Psoriasis is an autoregulated immune and inflammation-based skin disease affecting approximately 3-4% of the worldwide population. Pinitol, conservatively used in ayurvedic medicine, has been shown to disclose an anti-inflammatory effect, hold back the T-helper cells, and postpone cardiovascular diseases. In the present study we aimed to reveal the effect of D-pinitol on imiquimod (IMQ)-induced psoriasis-like skin inflammation in a mouse model via the nuclear factor-kappa B (NF-kappa B) pathway genes. In the current study, we found that D-pinitol ameliorated the skin abrasion and abridged epithelial thickness, inflammation numbers, and collagen-occupied regions in IMQ-induced psoriasis-like mice.

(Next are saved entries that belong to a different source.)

(** A request with a key, on the two branches that it can take. *)
Lemma APIKeyValidator_cases (T t1 t2 : time) (next : Comp (C * world) unit) (c : C) (r : R) (d : D) (s : side L X) :
  GetHeader "X-API-Key" c ≠ "" → T <= t1 → t1 <= t2 → cache_ok T (r, d) →
  let h := sha256_hex (TrimSpace (GetHeader "X-API-Key" c)) in
  ∃ r' d', cache_ok t2 (r', d') ∧ rows d' = rows d ∧
    (∀ K, not_cached K → live t2 K (rd_db r') = live t2 K (rd_db r)) ∧
    ((∃ k k', active_row d h k ∧ ID k' = ID k ∧ Tier k' = Tier k ∧
        APIKeyValidator t1 t2 next (c, (r, d, s)) = next (with_key k' c, (r', d', spawns (ID k) s))) ∨
     (∀ k, ¬ active_row d h k) ∧
        APIKeyValidator t1 t2 next (c, (r, d, s)) = ((invalid_key c, (r', d', s)), Ret tt)).
Proof.
  intros Hkey Hn1 Hn2 Hok h.
  destruct (Validate_ok (TrimSpace (GetHeader "X-API-Key" c)) T t1 t2 r d Hn1 Hn2 Hok)
    as ([r' d'] & o & HV & Hok' & Hrows & Hframe & Ho).
  exists r', d'. split_and!; [done..|]. unfold APIKeyValidator, get_ctx. cbv zeta.
  rewrite (comp_bind_step _ _ _ (c, (r, d, s)) c eq_refl). cbn [fst]. rewrite decide_False by done.
  erewrite comp_bind_step by (unfold on_service; apply on_comp_step; by rewrite HV). cbv beta iota.
  destruct o as [k'|].
  - destruct Ho as (k & Hact & HID & HT). left. exists k, k'. split_and!; [done..|]. rewrite <- HID. done.
  - right. split; [done|]. done.
Qed.

(** What the limiter asks for a key. *)
Definition key_request (cfg : Config) (k : APIKey) : RateLimit.request :=
  match RateLimit.findTierConfig (RateLimitTiers cfg) (Tier k) with
  | Some tier => {| RateLimit.r_tier := Tier k; RateLimit.r_key := ID k;
                    RateLimit.r_limit := tier_RequestsPerMinute tier; RateLimit.r_algorithm := tier_Algorithm tier |}
  | None => {| RateLimit.r_tier := Tier k; RateLimit.r_key := ID k;
               RateLimit.r_limit := 60; RateLimit.r_algorithm := "fixed_window" |}
  end.

(** One request's readings: two of the validation, then those of the limiter. *)
Definition readings : Type := (time * time) * RateLimit.clocks.

(** Requests with keys one after the other; what is let through goes to [backend]. *)
Fixpoint serve_keys (cfg : Config) (backend : C → C) (qs : list (C * readings)) (w : world)
    : world * list (C * go unit) :=
  match qs with
  | [] => (w, [])
  | (c, (t1, t2, k)) :: qs =>
      let '((c, w), o) := APIKeyValidator t1 t2
        (RateLimit.RateLimitWithTier cfg k (on_ctx backend)) (c, w) in
      let '(w, cs) := serve_keys cfg backend qs w in (w, (c, o) :: cs)
  end.

Fixpoint keys_in_minute (w T : Z) (ks : list readings) : Prop :=
  match ks with
  | [] => True
  | (t1, t2, k) :: ks =>
      T <= t1 ∧ t1 <= t2 ∧ RateLimit.in_minute w t2 [k] ∧ keys_in_minute w (RateLimit.k_reset k 0%nat) ks
  end.

Lemma cache_ok_live (T : time) (r r' : R) (d d' : D) :
  rows d' = rows d → (∀ h, live T (cache_key h) (rd_db r') = live T (cache_key h) (rd_db r)) →
  cache_ok T (r, d) → cache_ok T (r', d').
Proof.
  intros Hrows Hlive Hok. apply (cache_ok_rows T r' d d' Hrows). intros h. simpl. rewrite Hlive. apply Hok.
Qed.

Lemma at_count_live (req : RateLimit.request) (T : time) (w : Z) (n : nat) (r r' : R) :
  (∀ K, not_cached K → live T K (rd_db r') = live T K (rd_db r)) →
  RateLimit.at_count req T w n r → RateLimit.at_count req T w n r'.
Proof.
  intros Hlive [Hs Hl]. split.
  - unfold FixedWindow.slot_at in *. by rewrite Hlive by apply fixed_key_not_cached.
  - by rewrite Hlive by apply remaining_key_not_cached.
Qed.
End validated.

(** ** A key with a fixed window *)

Section limited.
Context {C R D L X : Type} `{GinLaws C} `{RedisReliable R} `{KeyStoreLaws D} `{Rfc3339.LocalZone} `{UuidParse} `{LogStore L}.
Context (cfg : Config) (key : string) (k : APIKey).

Abbreviation world := ((R * D) * side L X)%type.
Abbreviation req := (key_request cfg k).

Hypothesis fixed :
  RateLimit.r_algorithm req ≠ "sliding_window" ∧ RateLimit.r_algorithm req ≠ "token_bucket".

(** The request carries the key, possibly with white space around it. *)
Definition carries (c : C) : Prop := GetHeader "X-API-Key" c ≠ "" ∧ TrimSpace (GetHeader "X-API-Key" c) = key.

Lemma asks_with_key (k' : APIKey) (c : C) :
  ID k' = ID k → Tier k' = Tier k → RateLimit.asks (R := world) cfg req (with_key k' c).
Proof.
  intros HID HT w. unfold RateLimit.request_of, get_ctx, with_key. comp_unfold.
  rewrite !Get_Set. rewrite !decide_False, decide_True by done. rewrite HID, HT. unfold key_request.
  by destruct (RateLimit.findTierConfig (RateLimitTiers cfg) (Tier k)).
Qed.

Lemma at_count_world (T w : Z) (n : nat) (r : R) (d : D) (s : side L X) :
  RateLimit.at_count (R := world) req T w n (r, d, s) ↔ RateLimit.at_count req T w n r.
Proof. unfold RateLimit.at_count. done. Qed.

(** The limiter does not touch the database. *)
Lemma stable_rows (q : RateLimit.clocks) (backend : C → C) (d0 : D) :
  preserves (λ s : C * world, rows s.2.1.2 = rows d0) (RateLimit.RateLimitWithTier cfg q (on_ctx backend)).
Proof.
  apply (RateLimit.stable_RateLimit (C := C) (R := world) (λ w, rows w.1.2 = rows d0)).
  - intros t cm [[r d] s] Hr. unfold rd_exec, prod_redis, rd_exec, prod_redis. by destruct (H1 t cm r).
  - by intros [c w].
Qed.

(** The response to the request that is counted as number [n]. *)
Definition answer (backend : C → C) (w : Z) (n : nat) (until : time) (c : C) : C :=
  if Z.of_nat n <=? RateLimit.r_limit req then backend (RateLimit.decided req w c)
  else RateLimit.refuse req ((w + 1) * minute) until (RateLimit.decided req w c).

Lemma keyed_step (backend : C → C) (w T t1 t2 : Z) (q : RateLimit.clocks) (n : nat) (c : C) (r : R) (d : D) (s : side L X) :
  carries c → active_row d (sha256_hex key) k → 0 <= w → (w + 1) * minute <= max_int64 → Z.of_nat n < max_int64 →
  keys_in_minute w T [(t1, t2, q)] → cache_ok T (r, d) → RateLimit.at_count req T w n r →
  ∃ r' d' s' k', cache_ok (RateLimit.k_reset q 0%nat) (r', d') ∧ rows d' = rows d ∧
    RateLimit.at_count req (RateLimit.k_reset q 0%nat) w (S n) r' ∧ ID k' = ID k ∧ Tier k' = Tier k ∧
    APIKeyValidator t1 t2 (RateLimit.RateLimitWithTier cfg q (on_ctx backend)) (c, (r, d, s)) =
      ((answer backend w (S n) (RateLimit.k_until q) (with_key k' c), (r', d', s')), Ret tt).
Proof.
  intros [Hhdr Htrim] Hact Hw Hmax Hn (Hn1 & Hn2 & Hin & _) Hok Hat.
  set (next := RateLimit.RateLimitWithTier (R := world) cfg q (on_ctx backend)).
  destruct (APIKeyValidator_cases T t1 t2 next c r d s Hhdr Hn1 Hn2 Hok)
    as (r1 & d1 & Hok1 & Hrows1 & Hlive1 & [(k1 & k' & Hact1 & HID & HT & Hrun)|[Hno _]]); rewrite Htrim in *;
    [|by destruct (Hno k)].
  assert (k1 = k) as ->.
  { destruct Hact as (i1 & E1 & Hh1 & _), Hact1 as (i2 & E2 & Hh2 & _).
    pose proof (rows_hash d i2 i1 k1 k E2 E1 ltac:(congruence)). congruence. }
  pose proof Hin as (Ht2 & Hs1 & Hs2 & Hs3 & Hs4 & Hs5 & Hlo & Hhi & _).
  apply (RateLimit.at_count_later req _ t2) in Hat; [|lia..].
  apply (at_count_live req t2 w n r r1 Hlive1) in Hat.
  set (s1 := spawns (ID k) s) in *. apply (proj2 (at_count_world t2 w n r1 d1 s1)) in Hat.
  destruct (RateLimit.RateLimit_step (R := world) cfg req fixed q (on_ctx backend) w t2 n (with_key k' c) _
    (asks_with_key k' c HID HT) Hw Hmax Hn Hin Hat) as ([[r2 d2] s2] & Hat2 & Hlive2 & Hstep).
  apply at_count_world in Hat2.
  assert (next (with_key k' c, (r1, d1, s1)) =
    ((answer backend w (S n) (RateLimit.k_until q) (with_key k' c), (r2, d2, s2)), Ret tt)) as Hnext.
  { unfold next. rewrite Hstep. unfold answer. by destruct (_ <=? _). }
  assert (rows d2 = rows d1) as Hrows2.
  { pose proof (stable_rows q backend d1 (with_key k' c, (r1, d1, s1)) eq_refl) as Hst. fold next in Hst.
    by rewrite Hnext in Hst. }
  exists r2, d2, s2, k'. split_and!; [|congruence|done..|by rewrite Hrun].
  apply (cache_ok_live (RateLimit.k_reset q 0%nat) r1 r2 d1 d2 Hrows2).
  - intros h. apply Hlive2. intros Heq. by apply (fixed_key_not_cached (RateLimit.r_key req) w h).
  - apply (cache_ok_later t2); [lia|done].
Qed.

The same results (epithelial thickness, inflammation numbers, and collagen-occupied regions) we achieved in dorsal skin regions. In addition, D-pinitol modified the lipid profile and antioxidant enzyme levels, which means that the IMQ-induced group showed elevated malondialdehyde when compared to D-pinitol. Downregulated expression of glutathione, superoxide dismutase, and catalase in the IMQ-induced group was incomparable with D-pinitol, control, and standard group. Additionally, inflammatory and NF-kappa B pathway gene levels in the psoriatic mouse skin, which includes tumor necrosis factor-alpha, interleukin [IL]-6, IL-17A, IL-23, TRAF3, NIK, IKK alpha, and Re1B, were dramatically increased or decreased by treatment with D-pinitol. Histological and morphometric studies disclose the efficiency of D-pinitol. Finally, we found that D-pinitol reserved the TRAF3, NIK, IKK alpha, and Re1B in the psoriatic skin, signifying that it restrains the commencement of NF-kappa B signaling pathways. The present results suggest that D-pinitol could prove to have tremendous preventive potential against the treatment and prevention of inflammatory disease.